<<<<

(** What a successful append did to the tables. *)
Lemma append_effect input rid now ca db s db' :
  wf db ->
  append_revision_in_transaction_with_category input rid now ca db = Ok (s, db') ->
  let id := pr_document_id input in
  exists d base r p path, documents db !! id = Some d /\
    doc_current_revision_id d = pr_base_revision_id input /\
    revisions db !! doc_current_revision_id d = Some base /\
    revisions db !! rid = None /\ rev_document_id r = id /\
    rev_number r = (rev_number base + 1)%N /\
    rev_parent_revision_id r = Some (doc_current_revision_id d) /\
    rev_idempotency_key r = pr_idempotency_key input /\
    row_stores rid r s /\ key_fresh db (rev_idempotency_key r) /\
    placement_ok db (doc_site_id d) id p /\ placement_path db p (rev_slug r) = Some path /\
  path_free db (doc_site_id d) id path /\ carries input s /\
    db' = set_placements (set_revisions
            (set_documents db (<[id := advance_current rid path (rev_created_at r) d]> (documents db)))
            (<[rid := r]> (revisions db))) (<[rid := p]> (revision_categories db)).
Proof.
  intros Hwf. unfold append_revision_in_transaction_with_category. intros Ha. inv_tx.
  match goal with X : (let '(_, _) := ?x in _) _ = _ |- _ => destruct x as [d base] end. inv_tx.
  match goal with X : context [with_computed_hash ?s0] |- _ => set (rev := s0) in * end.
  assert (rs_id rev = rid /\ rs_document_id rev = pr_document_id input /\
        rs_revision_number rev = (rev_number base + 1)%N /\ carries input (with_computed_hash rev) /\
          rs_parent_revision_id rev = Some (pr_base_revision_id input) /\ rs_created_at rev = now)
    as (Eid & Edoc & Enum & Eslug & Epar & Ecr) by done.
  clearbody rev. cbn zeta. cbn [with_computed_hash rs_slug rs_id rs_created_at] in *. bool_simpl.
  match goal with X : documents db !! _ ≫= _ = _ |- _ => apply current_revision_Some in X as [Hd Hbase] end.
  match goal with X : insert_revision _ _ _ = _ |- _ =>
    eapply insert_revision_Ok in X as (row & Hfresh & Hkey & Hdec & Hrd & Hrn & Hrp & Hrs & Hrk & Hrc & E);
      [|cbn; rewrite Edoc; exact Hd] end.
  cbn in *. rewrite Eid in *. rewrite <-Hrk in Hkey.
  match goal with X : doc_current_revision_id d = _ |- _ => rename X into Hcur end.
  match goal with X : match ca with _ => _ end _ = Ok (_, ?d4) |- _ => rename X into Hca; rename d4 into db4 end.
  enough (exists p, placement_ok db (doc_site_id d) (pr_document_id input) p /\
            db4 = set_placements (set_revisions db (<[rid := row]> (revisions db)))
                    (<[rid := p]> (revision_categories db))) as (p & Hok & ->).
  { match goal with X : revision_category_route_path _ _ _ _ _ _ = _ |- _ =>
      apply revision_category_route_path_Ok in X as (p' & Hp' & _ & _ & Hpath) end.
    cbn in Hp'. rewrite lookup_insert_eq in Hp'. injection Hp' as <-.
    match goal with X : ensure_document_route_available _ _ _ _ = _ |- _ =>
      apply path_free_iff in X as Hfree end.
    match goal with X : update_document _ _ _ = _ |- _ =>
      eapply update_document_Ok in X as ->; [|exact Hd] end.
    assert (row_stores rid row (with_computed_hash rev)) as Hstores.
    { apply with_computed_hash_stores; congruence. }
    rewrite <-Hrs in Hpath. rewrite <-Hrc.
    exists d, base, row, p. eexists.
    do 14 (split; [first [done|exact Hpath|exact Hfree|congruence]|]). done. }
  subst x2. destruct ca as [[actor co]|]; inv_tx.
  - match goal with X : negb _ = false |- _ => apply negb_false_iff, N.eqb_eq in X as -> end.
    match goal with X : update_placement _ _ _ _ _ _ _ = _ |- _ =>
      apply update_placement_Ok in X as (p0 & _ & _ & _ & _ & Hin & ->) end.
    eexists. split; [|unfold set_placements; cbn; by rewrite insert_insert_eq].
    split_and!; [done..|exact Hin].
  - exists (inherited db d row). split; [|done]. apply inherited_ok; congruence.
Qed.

>>>>

Please return the records above exactly as they are written.

## [Task output]
(** What a successful append did to the tables. *)
Lemma append_effect input rid now ca db s db' :
  wf db ->
  append_revision_in_transaction_with_category input rid now ca db = Ok (s, db') ->
  let id := pr_document_id input in
  exists d base r p path, documents db !! id = Some d /\
    doc_current_revision_id d = pr_base_revision_id input /\
    revisions db !! doc_current_revision_id d = Some base /\
    revisions db !! rid = None /\ rev_document_id r = id /\
    rev_number r = (rev_number base + 1)%N /\
    rev_parent_revision_id r = Some (doc_current_revision_id d) /\
    rev_idempotency_key r = pr_idempotency_key input /\
    row_stores rid r s /\ key_fresh db (rev_idempotency_key r) /\
    placement_ok db (doc_site_id d) id p /\ placement_path db p (rev_slug r) = Some path /\
  path_free db (doc_site_id d) id path /\ carries input s /\
    db' = set_placements (set_revisions
            (set_documents db (<[id := advance_current rid path (rev_created_at r) d]> (documents db)))
            (<[rid := r]> (revisions db))) (<[rid := p]> (revision_categories db)).
Proof.
  intros Hwf. unfold append_revision_in_transaction_with_category. intros Ha. inv_tx.
  match goal with X : (let '(_, _) := ?x in _) _ = _ |- _ => destruct x as [d base] end. inv_tx.
  match goal with X : context [with_computed_hash ?s0] |- _ => set (rev := s0) in * end.
  assert (rs_id rev = rid /\ rs_document_id rev = pr_document_id input /\
        rs_revision_number rev = (rev_number base + 1)%N /\ carries input (with_computed_hash rev) /\
          rs_parent_revision_id rev = Some (pr_base_revision_id input) /\ rs_created_at rev = now)
    as (Eid & Edoc & Enum & Eslug & Epar & Ecr) by done.
  clearbody rev. cbn zeta. cbn [with_computed_hash rs_slug rs_id rs_created_at] in *. bool_simpl.
  match goal with X : documents db !! _ ≫= _ = _ |- _ => apply current_revision_Some in X as [Hd Hbase] end.
  match goal with X : insert_revision _ _ _ = _ |- _ =>
    eapply insert_revision_Ok in X as (row & Hfresh & Hkey & Hdec & Hrd & Hrn & Hrp & Hrs & Hrk & Hrc & E);
      [|cbn; rewrite Edoc; exact Hd] end.
  cbn in *. rewrite Eid in *. rewrite <-Hrk in Hkey.
  match goal with X : doc_current_revision_id d = _ |- _ => rename X into Hcur end.
  match goal with X : match ca with _ => _ end _ = Ok (_, ?d4) |- _ => rename X into Hca; rename d4 into db4 end.
  enough (exists p, placement_ok db (doc_site_id d) (pr_document_id input) p /\
            db4 = set_placements (set_revisions db (<[rid := row]> (revisions db)))
                    (<[rid := p]> (revision_categories db))) as (p & Hok & ->).
  { match goal with X : revision_category_route_path _ _ _ _ _ _ = _ |- _ =>
      apply revision_category_route_path_Ok in X as (p' & Hp' & _ & _ & Hpath) end.
    cbn in Hp'. rewrite lookup_insert_eq in Hp'. injection Hp' as <-.
    match goal with X : ensure_document_route_available _ _ _ _ = _ |- _ =>
      apply path_free_iff in X as Hfree end.
    match goal with X : update_document _ _ _ = _ |- _ =>
      eapply update_document_Ok in X as ->; [|exact Hd] end.
    assert (row_stores rid row (with_computed_hash rev)) as Hstores.
    { apply with_computed_hash_stores; congruence. }
    rewrite <-Hrs in Hpath. rewrite <-Hrc.
    exists d, base, row, p. eexists.
    do 14 (split; [first [done|exact Hpath|exact Hfree|congruence]|]). done. }
  subst x2. destruct ca as [[actor co]|]; inv_tx.
  - match goal with X : negb _ = false |- _ => apply negb_false_iff, N.eqb_eq in X as -> end.
    match goal with X : update_placement _ _ _ _ _ _ _ = _ |- _ =>
      apply update_placement_Ok in X as (p0 & _ & _ & _ & _ & Hin & ->) end.
    eexists. split; [|unfold set_placements; cbn; by rewrite insert_insert_eq].
    split_and!; [done..|exact Hin].
  - exists (inherited db d row). split; [|done]. apply inherited_ok; congruence.
Qed.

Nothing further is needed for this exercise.